Mahkememizce görevlendirilen Sigortacı bilirkişi … marifetiyle hazırlanan 02/07/2021 tarihli bilirkişi raporunda özetle; “incelenen davacı şirkete ait 2020 yılına ait ticari defterlerin açılış ve kapanış tasdiklerinin ve elektronik beratların yasal süresinde TTK hükümlerine göre usulüne uygun tasdik edildiğini, mevcut haliyle lehine delil niteliğinin bulunduğunu, incelenen davalı şirkete ait 2020 yılına ait ticari defterlerin açılış tasdiklerinin yasal süresinde TTK hükümlerine göre usulüne uygun tasdik edildiğini, yevmiye defteri kapanış tasdikinin ibraz edilmediğini, mevcut haliyle lehine delil niteliğinin bulunmadığını, davalı alıcının davacının işi süresinde ve eksiksiz olarak tamamlayamadığı için taraflar arasındaki iş anlaşmasının iptal edildiğini, davacının kendisine verilen işi, ayıptan ari ve zamanında bitiremediğini, gerekli kurulumları yapmadığını, lisansları vermeyerek müvekkil şirketin zarara uğramasına neden olduğu ifadesine karşılık yasal hakkı bulunan sözleşmenin feshi, işlerin tamamlanması vs. konularda ihtarnamenin düzenlemediğini, bu konuda yazılı şikayet, durum bildirimi, ihtarname ve yazışmaları sunmadığını, davalı şirketin sunmuş olduğu ticari defter ve belgelerin incelemesi sonucunda takip tarihi itibariyle davacı tarafa 424.300,00 TL borçlu olduğunu, kayıtlarının eksik olduğu bu yönüyle davalı şirket defterlerinin görüş bildirmeye elverişli olmadığını, tarafların 30.04.2020 yürürlük, 08.05.2020 imza tarihli KVKK Projesi Sözleşmesi kapsamında verilen yazılım ve lisans kullanım hizmetleri satışından kaynaklı ticari ilişkisi olduğunu, davacı şirketin ticari defter ve belgelerin incelemesi sonucunda takip tarihi olan 15.12.2020 itibariyle davalı şirketten 100.100,00 TL alacaklı olduğunu, davacı alacaklının takip tarihinden itibaren TTK md. 1530 a göre faiz talep edebileceğini” mütalaa etmiştir.
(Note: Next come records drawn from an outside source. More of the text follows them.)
(** The same call when the hooks step cleanly and the [get_results]
    return. *)
Lemma start_initial_error_clean sub errs w :
  let extensions := sub_extensions sub in
  initial_errors sub = Some errs ->
  clean_scope Operation extensions = true ->
  clean_scope Parsing extensions = true ->
  clean_scope Validation extensions = true ->
  forallb returns_normally extensions = true ->
  exists w3 r,
    log w3 = log w ++ entry_events Operation extensions ++ [Entered Operation]
             ++ parse_validate_events sub
    /\ plain r = (PreExecutionError, None, errs)
    /\ _subscribe sub NotStarted w
       = (emit (Emitted r) (results_world extensions (results_world extensions w3)),
          Ok (Yielded r (AtInitialError (map advanced (wrappers Operation extensions))))).
Proof.
  intros extensions Herrs Hop Hpa Hva Hres.
  unfold _subscribe, start, new_phase_runner. fold extensions.
  pose proof (clean_scope_wrappers _ _ Hop) as [Hinit _].
  destruct (init_hooks Operation extensions) as [warned o] eqn:E.
  simpl in Hinit. subst o.
  replace warned with (init_hooks Operation extensions).1 by (by rewrite E).
  rewrite aenter_clean by done.
  unfold in_operation. unfold mbind at 1, M_bind at 1.
  rewrite parse_and_validate_clean by done.
  unfold initial_errors in Herrs. unfold parse_validate_events. fold extensions.
  destruct (sub_parse sub) as [document|errs'|e]; [|inversion Herrs; subst|done].
  - destruct (sub_validate sub) as [|errs'|e]; try done. inversion Herrs; subst.
    cbv zeta. cbv [mbind M_bind mret M_ret r_class data errors].
    rewrite get_extensions_results_clean by done.
    rewrite handle_execution_result_clean by done.
    eexists _, _. split; [|split; [|reflexivity]]; [|done].
    rewrite validation_world_log, parsing_world_log, enter_world_log.
    by rewrite <- !app_assoc.
  - cbv [mbind M_bind mret M_ret r_class data errors].
    rewrite get_extensions_results_clean by done.
    rewrite handle_execution_result_clean by done.
    eexists _, _. split; [|split; [|reflexivity]]; [|done].
    rewrite parsing_world_log, enter_world_log, app_nil_r.
    by rewrite <- !app_assoc.
Qed.



(** The generator alone does not stop after the pre-execution error: it is
    [subscribe] that closes it.  Iterated to its end, it goes on to enter
    the executing scope, where the missing document fails the assertion of
    line 62, and it yields a second result. *)
Lemma generator_goes_on_after_initial_error :
  exists w' r1 r2,
    drain 3 {| sub_extensions := [];
               sub_parse := SyntaxErrors [];
               sub_validate := Valid;
               sub_source := inr (EventIterator exhausted) |} NotStarted fresh_world
    = (w', Completed [r1; r2])
    /\ log w' = [Entered Operation; Entered Parsing; ParserCalled; Exited Parsing;
                 Emitted r1;
                 Entered Executing; Exited Executing; Emitted r2;
                 Exited Operation]
    /\ errors r2 = [_coerce_error AssertionError].
Proof. eexists _, _, _. repeat split; reflexivity. Qed.

(** * Further properties of the phase runners *)

(** ** Construction of a runner *)

Lemma init_hooks_app p exts1 exts2 :
  init_hooks p (exts1 ++ exts2)
  = match init_hooks p exts1 with
    | (warned1, Raise e) => (warned1, Raise e)
    | (warned1, Ok hooks1) =>
        match init_hooks p exts2 with
        | (warned2, Raise e) => (warned1 ++ warned2, Raise e)
        | (warned2, Ok hooks2) => (warned1 ++ warned2, Ok (hooks1 ++ hooks2))
        end
    end.
Proof.
  induction exts1 as [|ext exts1 IH]; simpl.
  - by destruct (init_hooks p exts2) as [warned2 [hooks2|e]].
  - destruct (get_hook p ext) as [warned [hook|e]]; [|done].
    rewrite IH.
    destruct (init_hooks p exts1) as [warned1 [hooks1|e]]; [|done].
    destruct (init_hooks p exts2) as [warned2 [hooks2|e]];
      rewrite <- ?app_assoc; [|done].
    by destruct hook.
Qed.

Lemma get_hook_nothing p ext :
  defines_nothing p ext -> get_hook p ext = ([], Ok None).
Proof.
  intros (Hs & He & Hn). unfold get_hook. by rewrite Hs, He, Hn.
Qed.

(** X1. An extension that defines nothing for a phase is invisible to the
    runner of that phase: wherever it stands in the list of extensions, the
    runner is built with the same warnings and the same wrappers, or fails
    in the same way, as without it. *)
Theorem silent_extension_is_skipped
    (p : phase) (before after : list Extension) (ext : Extension) :
  defines_nothing p ext ->
  init_hooks p (before ++ ext :: after) = init_hooks p (before ++ after).
Proof.
  intros H. rewrite !init_hooks_app. simpl. rewrite (get_hook_nothing p ext H).
  destruct (init_hooks p before) as [warned1 [hooks1|e]]; [|done].
  by destruct (init_hooks p after) as [warned2 [hooks2|e]].
Qed.

Lemma silent_extension_is_skipped_witness :
  init_hooks Validation [tracing "A" false; base_extension "Base"; tracing "B" true]
  = init_hooks Validation [tracing "A" false; tracing "B" true].
Proof.
  apply (silent_extension_is_skipped Validation [tracing "A" false]
           [tracing "B" true] (base_extension "Base")).
  repeat split.
Defined.

Lemma get_hook_ok_iff p ext :
  (exists hook, (get_hook p ext).2 = Ok hook) <-> ~ conflicts p ext.
Proof.
  split.
  - intros [hook H] [Hlegacy Hnew].
    by rewrite (get_hook_conflict p ext Hlegacy Hnew) in H.
  - intros Hno. unfold get_hook, conflicts in *.
    destruct (legacy_start ext p) as [s|] eqn:Es;
      destruct (legacy_end ext p) as [e|] eqn:Ee;
      destruct (new_style ext p) eqn:En; simpl; eauto;
      exfalso; apply Hno; split; try done; by (left + right).
Qed.

(** X2. The runner of a phase can be built from a list of extensions
    exactly when none of them defines both styles of hook for that phase:
    a conflict is the only reason for the construction to fail. *)
Theorem runner_is_built_unless_conflict (p : phase) (extensions : list Extension) :
  (exists hooks, (init_hooks p extensions).2 = Ok hooks)
  <-> Forall (fun ext => ~ conflicts p ext) extensions.
Proof.
  induction extensions as [|ext rest IH]; simpl.
  - split; [done|]. by exists [].
  - rewrite Forall_cons, <- IH, <- get_hook_ok_iff.
    destruct (get_hook p ext) as [warned [hook|e]]; simpl.
    + destruct (init_hooks p rest) as [warned' [hooks|e]]; simpl.
      * split; [intros _; split; eauto|]. intros _. eauto.
      * split; [by intros [? ?]|]. by intros [_ [? ?]].
    + split; [by intros [? ?]|]. by intros [[? ?] _].
Qed.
Bilirkişi raporu taraflara tebliğ edilmiş, davacı tarafça beyan dilekçesi sunulmuş, beyan dilekçesinde özetle bilirkişi raporunun davalı şirketin müvekkili şirkete borcunun bulunduğunu ispatlar nitelikte olduğunu, davalı beyanlarının haksız ve mesnetsiz olduğunu belirtmiştir. Davalı tarafça sunulan itiraz dilekçesinde ispat yükünün davacıda olduğu , davacı yanca işlerin süresinde yapılmadığı, muhasebe elemanlarının bilgisizliği nedeniyle 8 gün içinde itiraz edilmediği ifade edilmiştir.
Yapılan yargılama, toplanan deliller, tarafların dilekçe ve beyanları ile duruşma esnasındaki sözlü açıklamaları, davalının icra dairesine sunduğu itiraz dilekçesi hep birlikte değerlendirildiğinde, taraflar arasındaki ticari ilişkinin varlığına dair bir ihtilaf bulunmadığı anlaşılmaktadır. Davalı itiraz dilekçesinde ilişkinin bulunmadığına dair bir savunma ileri sürmemekte, faize ve asıl borca dair itirazda bulunmaktadır.
TTK’nın 18. maddesinde tacir olmanın hükümleri arasında sayılan yükümlülüklerin biri de kanun hükümleri uyarınca gerekli ticari defterleri tutmaktır. Defter tutma yükümlülüğü Kanunun 64. maddesinde ayrıca düzenlenerek her tacirin, ticari defterleri tutmak ve defterlerinde ticari işlemleriyle ticari işletmesinin iktisadi ve mali durumunu, borç ve alacak ilişkilerini ve her hesap dönemi içinde elde edilen neticeleri, bu kanuna göre açıkça görülebilir bir şekilde ortaya koymak zorunda olduğu belirtilmiştir.
Her iki tarafın da tacir olması nedeni ile 27/04/2021 tarihli celsede tarafların ticari defterleri üzerinde inceleme yapılmasına, tarafların inceleme gün ve saatinde ticari defterlerini incelemeye esas olmak üzere HMK 222 gereği sunmasına, bu süre içerisinde gereği yerine getirilmediği takdirde bu delile dayanmaktan vazgeçmiş sayılacağının taraflara ihtarına, ihtarın davalıya tebliğine karar verilmiş ve davalıya ihtar duruşma tutanağının tebiği ile gerçekleştirilmiştir.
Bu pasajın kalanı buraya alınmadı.